What is Sagging Eye Syndrome?
Sagging eye syndrome (SES) is a mechanical problem of horizontal and vertical acquired strabismus that exhibits in the aged phase in addition to bilateral blepharoptosis (ptosis with high cover creases) and deepening of the sulcus. Patients with sagging eye syndrome usually presented blepharoptosis and superior sulcus defect.
How Does Our Pulleys System Work?
Our eye muscles drive using a method of extraocular muscles that are formed up of connective tissue. The system acts as a pulley system would so that the eyes may move in several different ways. Sagging eye syndrome is when this pulley system begins to fall and possibly break entirely.
This can occur in the region where the lateral rectus and superior rectus band. This lateral rectus muscle commands the eye’s capacity to push outward. If the lateral rectus is not going correctly the eye will lead to move inward causing horizontal double vision. The superior rectus muscle commands the eye’s ability to see uphill. If the superior rectus muscle is not going correctly then the eyes will go down and you will see the erect dual vision.
Extraocular muscles are enclosed by connective tissue that acts as utility support and a mechanical pulley. The mechanical properties of pulleys are condemned for the support and winding characteristics of the eye. The symptoms of sagging eye syndrome are;
- Double vision (diplopia)
- Functional deficits
- Difficult to see the far objects
The first step when the patient came for a checkup, it is the duty of the doctor or health care provider to take the proper history and after that doing the proper examination of external features. The external features show the adnexal signs such as;
- Retraction of the upper eyelid into the superior orbit
- Floppy lower lids
- High upper eyelid crease
- Some patient also presents with bilateral ptosis
- Aponeurotic blepharoptosis
After examining the external features move towards the sensorimotor examination. In this we are examining the following;
- ARDE: incomitant esotropia poor in range and internal gaze with no strabismus or little phoria for close and no vertical difference
- ARDE and CVS: incomitant esotropia with a tiny hypotropia in one side
- Supraduction deficit
- Normal horizontal adduction range
- Normal horizontal saccadic velocities
- CVS only: hypotropia with no horizontal variation
When you are done with all the steps of examination, now it’s time for an MRI. Magnetic resonance imaging resolution presented superotemporal bowing of the LR-SR band in more moderate cases and sudden end of an attenuated band remnant in the superolateral area in more critical cases.

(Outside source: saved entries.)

(* ===== verification/NodeAttrs.v ===== *)
(** * Attributes of Node objects

    The labels, annotations and taints CKE keeps on the Node objects of
    Kubernetes: an update brings an object to a state the filter accepts, and
    leaves what other parties put on it. *)

From Stdlib Require Import ZArith Ascii String Lia.
From stdpp Require Import base gmap strings list.
From S2P Require Import Prelude GoLib K8s Cluster Queue Resource Status Params NodeFilter.

(** ** Maps filled by a loop *)

Lemma taint_map_from l (m : gmap string Taint) k :
  (forall t, t ∈ l -> taint_Key t <> k) ->
  foldl (fun m t => <[ taint_Key t := t ]> m) m l !! k = m !! k.
Proof.
  revert m. induction l as [|t l IH]; intros m Hl; simpl; [done|].
  rewrite IH; [|intros t' Ht'; apply Hl; by right].
  apply lookup_insert_ne, Hl. left.
Qed.

Lemma taint_map_app l1 l2 :
  taint_map (l1 ++ l2) = foldl (fun m t => <[ taint_Key t := t ]> m) (taint_map l1) l2.
Proof. apply foldl_app. Qed.

Lemma taint_map_None l k : taint_map l !! k = None <-> forall t, t ∈ l -> taint_Key t <> k.
Proof.
  split.
  - induction l as [|x l IH] using rev_ind; [by intros _ t ?%elem_of_nil|].
    rewrite taint_map_app. simpl. rewrite lookup_insert_None. intros [Hl Hx] t.
    rewrite elem_of_app, list_elem_of_singleton. intros [?| ->]; auto.
  - intros Hl. unfold taint_map. rewrite taint_map_from by done. apply lookup_empty.
Qed.

(** The last taint with the key is the one found. *)
Lemma taint_map_last l1 t l2 :
  (forall t', t' ∈ l2 -> taint_Key t' <> taint_Key t) ->
  taint_map (l1 ++ t :: l2) !! taint_Key t = Some t.
Proof.
  intros Hl. rewrite taint_map_app. simpl. rewrite taint_map_from by done.
  apply lookup_insert_eq.
Qed.

Lemma taint_map_has l k : has_key (taint_map l) k = true <-> k ∈ taint_Key <$> l.
Proof.
  unfold has_key. destruct (taint_map l !! k) as [x|] eqn:Hk; split; try done.
  - intros _. destruct (decide (k ∈ taint_Key <$> l)) as [|Hn]; [done|].
    rewrite (proj2 (taint_map_None l k)) in Hk; [done|].
    intros t Ht <-. by apply Hn, list_elem_of_fmap_2.
  - intros (t & -> & Ht)%list_elem_of_fmap.
    by destruct (proj1 (taint_map_None l (taint_Key t)) Hk t Ht).
Qed.

Section attrs.
  Context `{Runtime}.
  Implicit Types (n : Node) (k : string).

Lemma drop_internal_from n l (m : gmap string string) k v :
  NoDup l.*1 -> (forall k', k' ∈ l.*1 -> m !! k' = None) ->
  foldl (fun acc '(k, v) => if isInternal k n then acc else <[ k := v ]> acc) m l !! k = Some v
  <-> m !! k = Some v \/ ((k, v) ∈ l /\ isInternal k n = false).
Proof.
  revert m. induction l as [|[x y] l IH]; intros m Hnd Hm; simpl.
  { rewrite elem_of_nil. naive_solver. }
  apply NoDup_cons in Hnd as [Hx Hnd]. simpl in Hx.
  assert (m !! x = None) as Hmx by (apply Hm; left).
  rewrite IH; [|done|].
  2: { intros k' Hk'. assert (k' <> x) by (by intros ->).
       destruct (isInternal x n); [|rewrite lookup_insert_ne by done]; apply Hm; by right. }
  rewrite elem_of_cons. destruct (isInternal x n) eqn:Hint.
  { split; [intros [?|[??]]; auto|intros [?|[[[= -> ->]|?] ?]]; [auto|congruence|auto]]. }
  destruct (decide (k = x)) as [->|Hne].
  - rewrite lookup_insert_eq. split.
    + intros [[= ->]|[Hin _]]; [auto|]. destruct Hx. by apply (list_elem_of_fmap_2 fst) in Hin.
    + intros [?|[[[= ->]|Hin] _]]; [congruence|auto|].
      destruct Hx. by apply (list_elem_of_fmap_2 fst) in Hin.
  - rewrite lookup_insert_ne by done. split; [intros [?|[??]]; auto|].
    intros [?|[[[= ? ?]|?] ?]]; [auto|congruence|auto].
Qed.

(** The entries other parties own. *)
Lemma lookup_drop_internal n (m : gmap string string) k v :
  drop_internal n m !! k = Some v <-> m !! k = Some v /\ isInternal k n = false.
Proof.
  unfold drop_internal. rewrite drop_internal_from.
  - rewrite lookup_empty, elem_of_range. split; [by intros [?|?]|auto].
  - rewrite range_perm. apply NoDup_fst_map_to_list.
  - intros k' _. apply lookup_empty.
Qed.

Lemma drop_internal_None n (m : gmap string string) k :
  isInternal k n = true -> drop_internal n m !! k = None.
Proof.
  intros Hk. destruct (drop_internal n m !! k) as [v|] eqn:Hv; [|done].
  apply lookup_drop_internal in Hv as [_ Hv]. congruence.
Qed.

Lemma lookup_drop_external n (m : gmap string string) k :
  isInternal k n = false -> drop_internal n m !! k = m !! k.
Proof.
  intros Hk. apply option_eq. intros v. rewrite lookup_drop_internal. naive_solver.
Qed.

Lemma master_internal n : isInternal CKELabelMaster n = true.
Proof. done. Qed.

Lemma missing_entry_false (want have : gmap string string) :
  missing_entry want have = false <-> want ⊆ have.
Proof.
  unfold missing_entry. rewrite existsb_false_elem_of, map_subseteq_spec. split.
  - intros Hf k v Hk. specialize (Hf (k, v)). rewrite elem_of_range in Hf.
    specialize (Hf Hk). simpl in Hf. destruct (have !! k) as [cv|]; [|done].
    apply negb_false_iff, String.eqb_eq in Hf. congruence.
  - intros Hs [k v] Hk%elem_of_range. rewrite (Hs k v Hk). simpl.
    by rewrite String.eqb_refl.
Qed.

(** ** The update *)
Section update.
  Context (n : Node) (current : KubeNode) (taintCP : bool).
Let updated := updated_attrs n current taintCP.

(** The name CKE reserves for itself is not used by the administrator, who
    gives at most one taint per key. *)
Definition plain_attributes : Prop :=
  node_Labels n !! CKELabelMaster = None
  /\ ~ (CKETaintMaster ∈ taint_Key <$> node_Taints n)
  /\ NoDup (taint_Key <$> node_Taints n).

Lemma updated_labels k :
  kn_Labels updated !! k =
    if node_ControlPlane n && (k =? CKELabelMaster)%string then Some "true"
    else (node_Labels n ∪ drop_internal n (kn_Labels current)) !! k.
Proof.
  unfold updated, updated_attrs. cbn [kn_Labels].
  destruct (node_ControlPlane n); simpl; [|done].
  destruct (String.eqb_spec k CKELabelMaster) as [->|Hne];
    [apply lookup_insert_eq|by apply lookup_insert_ne].
Qed.

(** The taints another party put on the node. *)
Definition foreign_taints : list Taint :=
  List.filter (fun t => negb (isInternal (taint_Key t) n
                              || bool_decide (taint_Key t ∈ (list_to_set (taint_Key <$> node_Taints n)
                                                             : gset string)))) (kn_Taints current).

Lemma foreign_taints_spec t :
  t ∈ foreign_taints <->
  t ∈ kn_Taints current /\ isInternal (taint_Key t) n = false
  /\ ~ (taint_Key t ∈ taint_Key <$> node_Taints n).
Proof.
  unfold foreign_taints.
  by rewrite elem_of_filterb, negb_true_iff, orb_false_iff, bool_decide_eq_false,
    elem_of_list_to_set.
Qed.

Definition master_taint : list Taint :=
  if taintCP && node_ControlPlane n
  then [mkTaint CKETaintMaster "" TaintEffectPreferNoSchedule] else [].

There is an interdisciplinary plan when identifying the signs of these patients. The optometrists are perfect in managing this situation as surgery is normally kept for severely significant patients and those who have failed for trial prisms. Management includes;
Observation: Since most of the cases have enough fusional abilities they do not undergo double vision for near with that so these patients can possibly handle without the requirement for intervention.
Prism: Sagging eye syndrome seldom allows a variation of more than 10 PD (Prisms Deviation). Inpatients with spectacle-dependent a momentary Fresnel prism or strong ground in prism are usually helpful in controlling the double vision for distance without producing diplopia. When patients are spectacle independent a surgical approach could be given.
Surgery: Patients with sagging eye syndrome can be treated surgically if they do not react to or do not covet prism therapy. Different surgical procedures are present when administering with the sagging eye syndrome including alteration insufficiency esotropia and cycle vertical strabismus.
Patients with sagging eye syndrome usually presented blepharoptosis and superior sulcus defect. Optometrists play a very important role in this disease to deal with diplopia patients because the person is facing difficulty seeing the objects and causes double visions which irritate the person. The proper management should be taken to treat it. If the prism is failed then move to surgery and offer and describe the patient about it.